_About this exercise_
Print the entries below in their entirety, exactly as they are written.

_Source material_
◆ ◆ ◆ ◆ ◆

(** For each message a trace sends, the time slept since the message
    before it (since the start, for the first). *)
Fixpoint waits_from (slept : Q) (tr : list event) : list Q :=
  match tr with
  | [] => []
  | Send _ _ :: rest => slept :: waits_from 0 rest
  | Sleep seconds :: rest => waits_from (Qred (slept + seconds)) rest
  | _ :: rest => waits_from slept rest
  end.

Definition waits (tr : list event) : list Q := waits_from 0 tr.

(** The time slept between consecutive messages: entry [i] is the pause
    between message [i] and message [i + 1]. *)
Definition pauses (tr : list event) : list Q := tl (waits tr).

(** Within the tolerance allowed for scheduling jitter (50 ms). *)
Definition approximately (a b : Q) : Prop := (Qabs (a - b) < 1 # 20)%Q.



(** ** The publisher's traces, as the specification words them *)

(** The events of [replay] up to the start of the loop. *)
Definition prologue (loop_data : bool) : list event :=
  [Bind "tcp://*:5555"; Print ReplayerRunning; Sleep 1;
   Print (ReplayerStarting loop_data)].

(** The sentinel message. *)
Definition sentinel : event := Send control_done [].

(** The release of the publisher's channel. *)
Definition release : list event := [Close; Term; Print ReplayerShutDown].

(** The events of [replay] after a loop that ran to its end. *)
Definition epilogue : list event :=
  [Print ReplayerFinished; sentinel; Sleep 1] ++ release.

(** The release of the subscriber's channel. *)
Definition consumer_release : list event := [Close; Term; Print ConsumerShutDown].

(** The events of one row of the [for] loop, read off the code. *)
Definition row_events (time_diffs : list Q) (ir : nat * Row.t) : list event :=
  let topic := sensor_topic (Row.sensor_id (snd ir)) in
  [Send topic (frame_of (snd ir)); Print (ReplayerSent topic)] ++
  (if Nat.ltb (fst ir) (List.length time_diffs)
      && Qpositive (nth (fst ir) time_diffs 0%Q)
   then [Sleep (nth (fst ir) time_diffs 0%Q)] else []).

(** The specification's pacing: each sample is emitted on its topic, then
    the publisher sleeps for the time since the sample before it,
    [(current - previous) / 1000] seconds, when that is positive. *)
Fixpoint paced_emissions (previous : Z) (rows : list Row.t) : list event :=
  match rows with
  | [] => []
  | row :: rest =>
      let topic := sensor_topic (Row.sensor_id row) in
      [Send topic (frame_of row); Print (ReplayerSent topic)] ++
      (if 0 <? Row.time row - previous
       then [Sleep ((Row.time row - previous) # 1000)] else []) ++
      paced_emissions (Row.time row) rest
  end.

(** A world nobody interrupts. *)
Definition quiet (tr : list event) (c : nat) : world := mkWorld tr c None.

(** [w'] is [w] after the events [evs]. *)
Definition extends (w w' : world) (evs : list event) : Prop :=
  trace w' = trace w ++ evs /\ signal w' = signal w.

◆ ◆ ◆ ◆ ◆

_Solution to the exercise_
(** For each message a trace sends, the time slept since the message
    before it (since the start, for the first). *)
Fixpoint waits_from (slept : Q) (tr : list event) : list Q :=
  match tr with
  | [] => []
  | Send _ _ :: rest => slept :: waits_from 0 rest
  | Sleep seconds :: rest => waits_from (Qred (slept + seconds)) rest
  | _ :: rest => waits_from slept rest
  end.

Definition waits (tr : list event) : list Q := waits_from 0 tr.

(** The time slept between consecutive messages: entry [i] is the pause
    between message [i] and message [i + 1]. *)
Definition pauses (tr : list event) : list Q := tl (waits tr).

(** Within the tolerance allowed for scheduling jitter (50 ms). *)
Definition approximately (a b : Q) : Prop := (Qabs (a - b) < 1 # 20)%Q.



(** ** The publisher's traces, as the specification words them *)

(** The events of [replay] up to the start of the loop. *)
Definition prologue (loop_data : bool) : list event :=
  [Bind "tcp://*:5555"; Print ReplayerRunning; Sleep 1;
   Print (ReplayerStarting loop_data)].

(** The sentinel message. *)
Definition sentinel : event := Send control_done [].

(** The release of the publisher's channel. *)
Definition release : list event := [Close; Term; Print ReplayerShutDown].

(** The events of [replay] after a loop that ran to its end. *)
Definition epilogue : list event :=
  [Print ReplayerFinished; sentinel; Sleep 1] ++ release.

(** The release of the subscriber's channel. *)
Definition consumer_release : list event := [Close; Term; Print ConsumerShutDown].

(** The events of one row of the [for] loop, read off the code. *)
Definition row_events (time_diffs : list Q) (ir : nat * Row.t) : list event :=
  let topic := sensor_topic (Row.sensor_id (snd ir)) in
  [Send topic (frame_of (snd ir)); Print (ReplayerSent topic)] ++
  (if Nat.ltb (fst ir) (List.length time_diffs)
      && Qpositive (nth (fst ir) time_diffs 0%Q)
   then [Sleep (nth (fst ir) time_diffs 0%Q)] else []).

(** The specification's pacing: each sample is emitted on its topic, then
    the publisher sleeps for the time since the sample before it,
    [(current - previous) / 1000] seconds, when that is positive. *)
Fixpoint paced_emissions (previous : Z) (rows : list Row.t) : list event :=
  match rows with
  | [] => []
  | row :: rest =>
      let topic := sensor_topic (Row.sensor_id row) in
      [Send topic (frame_of row); Print (ReplayerSent topic)] ++
      (if 0 <? Row.time row - previous
       then [Sleep ((Row.time row - previous) # 1000)] else []) ++
      paced_emissions (Row.time row) rest
  end.

(** A world nobody interrupts. *)
Definition quiet (tr : list event) (c : nat) : world := mkWorld tr c None.

(** [w'] is [w] after the events [evs]. *)
Definition extends (w w' : world) (evs : list event) : Prop :=
  trace w' = trace w ++ evs /\ signal w' = signal w.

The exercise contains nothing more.